Records from a dataset
-- Opening Marker --
Definition _choose_rest_version_with : FA string :=
  o <- get_self ;;
  modify_self (set_root_url (bare_root (_target o))) ;;;
  data <- http_request "GET" "api_version" JNull true ;;
  available_versions <- getitem data "version" ;;
  available_versions <- version_list available_versions ;;
  match first_supported (sort_desc available_versions) with
  | Some version => ret version
  | None =>
      raise (PureDriverException
               ("All REST API versions supported by this version of "
                ++ "the Pure Storage iSCSI driver are unavailable on "
                ++ "array."))
  end.

Definition _start_session_with : FA unit :=
  o <- get_self ;;
  token <- attr (_api_token o) ;;
  http_request "POST" "auth/session" (JDict [("api_token", JStr token)])
    false ;;;
  ret tt.

End Methods.

(** [fuel] bounds the depth of the recursion through [_http_request].  The
    [%r] of the target in the "Unable to connect" text is written as the
    target between quotes. *)
Fixpoint _http_request (fuel : nat) (method path : string) (data : json)
  (reestablish_session : bool) : FA json :=
  match fuel with
  | O => fun w => (OutOfFuel, w)
  | S fuel' =>
      o <- get_self ;;
      resp <- open {| method := method; url := _root_url o ++ path;
                      body := data |} ;;
      match resp with
      | HTTPError code text =>
          if reestablish_session && (code =? 401)%Z then
            _start_session_with (_http_request fuel') ;;;
            _http_request fuel' method path data false
          else if (code =? 450)%Z then
            new_version <- _choose_rest_version_with (_http_request fuel') ;;
            o <- get_self ;;
            current <- attr (_rest_version o) ;;
            if new_version =? current then
              raise (PureAPIException (Some code)
                       ("Unable to find usable REST API version. "
                        ++ "Response from Pure Storage REST API: " ++ text))
            else
              modify_self (set_rest_version new_version) ;;;
              modify_self (set_root_url
                             (versioned_root (_target o) new_version)) ;;;
              _http_request fuel' method path data true
          else
            raise (PureAPIException (Some code) text)
      | URLError =>
          raise (PureDriverException
                   ("Unable to connect to '" ++ _target o
                    ++ "'. Check san_ip."))
      | Response content_type content loads =>
          match content_type with
          | None => raise (PyError "TypeError")
          | Some ct =>
              if str_in "application/json" ct then
                match loads with
                | Some v => ret v
                | None => raise (PyError "ValueError")
                end
              else
                raise (PureAPIException None
                         ("Response not in JSON: " ++ content))
          end
      end
  end.

Definition _choose_rest_version (fuel : nat) : FA string :=
  _choose_rest_version_with (_http_request fuel).

Definition _start_session (fuel : nat) : FA unit :=
  _start_session_with (_http_request fuel).

(** [FlashArray(target, api_token)], started on a history [sent]. *)
Definition __init__ (fuel : nat) (target api_token : string)
  (sent : list request) : result unit * world :=
  (version <- _choose_rest_version fuel ;;
   modify_self (set_rest_version version) ;;;
   modify_self (set_root_url (versioned_root target version)) ;;;
   modify_self (set_api_token api_token) ;;;
   _start_session fuel)
    ({| _target := target; _rest_version := None; _root_url := "";
        _api_token := None |}, sent).

(** The single-request operations the driver uses. *)
Definition destroy_volume (fuel : nat) (volume : string) : FA json :=
  _http_request fuel "DELETE" ("volume/" ++ volume) JNull true.

Definition list_hosts (fuel : nat) : FA json :=
  _http_request fuel "GET" "host" (JDict []) true.

Definition list_host_connections (fuel : nat) (host : string)
  (private : bool) : FA json :=
  _http_request fuel "GET" ("host/" ++ host ++ "/volume")
    (JDict [("private", JBool private)]) true.

Definition create_host (fuel : nat) (host : string) (iqnlist : list string)
  : FA json :=
  _http_request fuel "POST" ("host/" ++ host)
    (JDict [("iqnlist", JList (map JStr iqnlist))]) true.

Definition delete_host (fuel : nat) (host : string) : FA json :=
  _http_request fuel "DELETE" ("host/" ++ host) JNull true.

Definition connect_host (fuel : nat) (host volume : string) : FA json :=
  _http_request fuel "POST" ("host/" ++ host ++ "/volume/" ++ volume)
    (JDict []) true.

Definition disconnect_host (fuel : nat) (host volume : string) : FA json :=
  _http_request fuel "DELETE" ("host/" ++ host ++ "/volume/" ++ volume)
    JNull true.

Definition list_volume_hosts (fuel : nat) (volume : string) : FA json :=
  _http_request fuel "GET" ("volume/" ++ volume ++ "/host") JNull true.

End Client.

End FlashArray.

(** *** class PureISCSIDriver *)

Module PureISCSIDriver.

(** The operations invoked on [self._array]. *)
Inductive call : Type :=
| ListVolumeHosts (volume : string)
| DisconnectHost (host volume : string)
| DestroyVolume (volume : string)
| ListHostConnections (host : string) (private : bool)
| DeleteHost (host : string)
| ListHosts
| CreateHost (host : string) (iqnlist : list string)
| ConnectHost (host volume : string).

Definition D (A : Type) : Type := M (list call) A.

Section Driver.

(** [self._array]: its answer depends on everything asked before. *)
Variable array : list call -> call -> result json.

Definition ask (c : call) : D json :=
  fun h => (array h c, h ++ [c]).

Definition _disconnect_host (host_name vol_name : string) : D unit :=
  try_except
    (ask (DisconnectHost host_name vol_name) ;;; ret tt)
    (fun err =>
       match err with
       | PureAPIException code msg =>
           Some (save_and_reraise_exception err
                   (c <- kwargs_code code ;;
                    if (c =? 400)%Z then ret (false, tt) else ret (true, tt)))
       | _ => None
       end) ;;;
  if Re.re_match GENERATED_NAME host_name then
    connections <- ask (ListHostConnections host_name true) ;;
    if negb (truthy connections) then
      ask (DeleteHost host_name) ;;; ret tt
    else ret tt
  else ret tt.

(** The [for host_info in connected_hosts] loop of [delete_volume]. *)
Fixpoint disconnect_all (connected_hosts : list json) (vol_name : string)
  : D unit :=
  match connected_hosts with
  | [] => ret tt
  | host_info :: rest =>
      host_name <- getitem host_info "host" ;;
      host_name <- as_str host_name ;;
      _disconnect_host host_name vol_name ;;;
      disconnect_all rest vol_name
  end.

(** The [try] block of [delete_volume]. *)
Definition delete_volume_body (vol_name : string) : D unit :=
  connected_hosts <- ask (ListVolumeHosts vol_name) ;;
  connected_hosts <- iterate connected_hosts ;;
  disconnect_all connected_hosts vol_name ;;;
  ask (DestroyVolume vol_name) ;;;
  ret tt.

Definition delete_volume (v : volume) : D unit :=
  let vol_name := _get_vol_name v in
  try_except
    (delete_volume_body vol_name)
    (fun err =>
       match err with
       | PureAPIException code msg =>
           Some (save_and_reraise_exception err
                   (c <- kwargs_code code ;;
                    if (c =? 400)%Z && str_in "Volume does not exist" msg
                    then ret (false, tt) else ret (true, tt)))
       | _ => None
       end).

Definition delete_snapshot (s : snapshot) : D unit :=
  let snap_name := _get_snap_name s in
  try_except
    (ask (DestroyVolume snap_name) ;;; ret tt)
    (fun err =>
       match err with
       | PureAPIException code msg =>
           Some (save_and_reraise_exception err
                   (c <- kwargs_code code ;;
                    if (c =? 400)%Z then ret (false, tt) else ret (true, tt)))
       | _ => None
       end).

(** The [for host in hosts] loop of [_get_host]. *)
Fixpoint _get_host_loop (initiator : string) (hosts : list json)
  : D (option json) :=
  match hosts with
  | [] => ret None
  | host :: rest =>
      iqn <- getitem host "iqn" ;;
      found <- contains initiator iqn ;;
      if found then ret (Some host) else _get_host_loop initiator rest
  end.

Definition _get_host (c : connector) : D (option json) :=
  hosts <- ask ListHosts ;;
  hosts <- iterate hosts ;;
  _get_host_loop (c_initiator c) hosts.

(** The search of the re-listed hosts in [_connect]; [JNull] is the
    initial [connection = None]. *)
Fixpoint find_connection (host_name : string) (connected_hosts : list json)
  : D json :=
  match connected_hosts with
  | [] => ret JNull
  | host_info :: rest =>
      h <- getitem host_info "host" ;;
      if eq_str h host_name then ret host_info
      else find_connection host_name rest
  end.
-- Closing Marker --
→ TASK DESCRIPTION: Write out the records exactly, starting at the first line and stopping after the line that contains "path data false".

→ EXPECTED ANSWER:
Definition _choose_rest_version_with : FA string :=
  o <- get_self ;;
  modify_self (set_root_url (bare_root (_target o))) ;;;
  data <- http_request "GET" "api_version" JNull true ;;
  available_versions <- getitem data "version" ;;
  available_versions <- version_list available_versions ;;
  match first_supported (sort_desc available_versions) with
  | Some version => ret version
  | None =>
      raise (PureDriverException
               ("All REST API versions supported by this version of "
                ++ "the Pure Storage iSCSI driver are unavailable on "
                ++ "array."))
  end.

Definition _start_session_with : FA unit :=
  o <- get_self ;;
  token <- attr (_api_token o) ;;
  http_request "POST" "auth/session" (JDict [("api_token", JStr token)])
    false ;;;
  ret tt.

End Methods.

(** [fuel] bounds the depth of the recursion through [_http_request].  The
    [%r] of the target in the "Unable to connect" text is written as the
    target between quotes. *)
Fixpoint _http_request (fuel : nat) (method path : string) (data : json)
  (reestablish_session : bool) : FA json :=
  match fuel with
  | O => fun w => (OutOfFuel, w)
  | S fuel' =>
      o <- get_self ;;
      resp <- open {| method := method; url := _root_url o ++ path;
                      body := data |} ;;
      match resp with
      | HTTPError code text =>
          if reestablish_session && (code =? 401)%Z then
            _start_session_with (_http_request fuel') ;;;
            _http_request fuel' method path data false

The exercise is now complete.